/---
Lemma reach_inv s s' : smp_inv s -> rtc smp_step s s' -> smp_inv s'.
Proof. intros Hinv. induction 1 as [|s s1 s' [c Hs] _ IH]; eauto using sstep_inv. Qed.

(** ** What a panic of [sched] can say *)

Definition stops_ok (s : smp) : Prop :=
  forall c x i msg, cpus s !! c = Some x -> c_at x = Stop i msg -> msg = "sched locks".

(** The checks of [sched] as they come out for a caller that has [p->lock]. *)
Lemma sched_checks s c q x i p : smp_inv s -> cpus s !! c = Some (SCpu q (PSched i) x) -> slots s !! i = Some p ->
  sched c i p x = if noff x =? 1 then SBack i else Stop i "sched locks".
Proof.
  intros Hinv Hc Hi. inv_owner Hinv Hc Hi. inv_carried Hinv Hc Hi. unfold sched. rewrite decide_False by (intros E; by apply E).
  destruct (noff x =? 1); simpl; [|done]. rewrite decide_False by (intros E; naive_solver). simpl in *. by rewrite H1.
Qed.

Lemma next_entry_stop n i f j msg : next_entry n i f <> Stop j msg.
Proof. unfold next_entry. case_decide; [done|]. by destruct f. Qed.

Lemma stops_step c s s' : smp_inv s -> stops_ok s -> sstep c s s' -> stops_ok s'.
Proof.
  intros Hinv Hok Hs d x i msg Hd Hst.
  assert (cpus s !! d = Some x \/ d = c /\ cpus s' !! c = Some x) as [Hold|[-> Hnew]]; [|by eapply Hok|].
  { destruct Hs; simpl in Hd; try (by left); apply list_lookup_insert_Some in Hd as [(-> & <- & ?)|[? Hd]]; try (by left);
      right; (split; [done|]); simpl; by rewrite list_lookup_insert_eq. }
  clear Hd. destruct Hs; simpl in Hnew; try (rewrite list_lookup_insert_eq in Hnew by (by eapply lookup_lt_Some); injection Hnew as <-; simpl in Hst; try done).
  - by destruct (next_entry_stop _ _ _ _ _ Hst).
  - by destruct (s_tail p).
  - by eapply Hok.
  - erewrite sched_checks in Hst by done. destruct (noff x0 =? 1); by simplify_eq.
Qed.

Lemma stops_reach s s' : smp_inv s -> stops_ok s -> rtc smp_step s s' -> stops_ok s'.
Proof. intros Hinv Hok Hs. revert Hinv Hok. induction Hs as [|s s1 s' [c Hs] _ IH]; eauto using sstep_inv, stops_step. Qed.

(** What holds in every state the CPUs reach. *)
Record smp_safe (s : smp) : Prop := {
  safe_one : forall c c' x x' i, cpus s !! c = Some x -> cpus s !! c' = Some x' -> carries (c_at x) = Some i -> carries (c_at x') = Some i -> c = c';
  safe_running : forall i p, slots s !! i = Some p -> s_state p = RUNNING ->
    exists c x, cpus s !! c = Some x /\ carries (c_at x) = Some i /\ c_proc x = Some i;
  safe_free : forall i p c x, slots s !! i = Some p -> s_lock p = None -> s_state p <> RUNNING -> cpus s !! c = Some x -> carries (c_at x) <> Some i;
  safe_noff : forall c x, cpus s !! c = Some x -> noff (c_in x) = Z.of_nat (held c s) /\ (ie (c_in x) = true -> held c s = 0%nat);
  safe_sched : forall c q x i p, cpus s !! c = Some (SCpu q (PSched i) x) -> slots s !! i = Some p ->
    sched c i p x = if decide (held c s = 1%nat) then SBack i else Stop i "sched locks";
  safe_stop : stops_ok s
}.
\---
TASK TO COMPLETE — The lines in the records above that include the word "What" must be copied out.

EXPECTED ANSWER —
(** ** What a panic of [sched] can say *)
(** What holds in every state the CPUs reach. *)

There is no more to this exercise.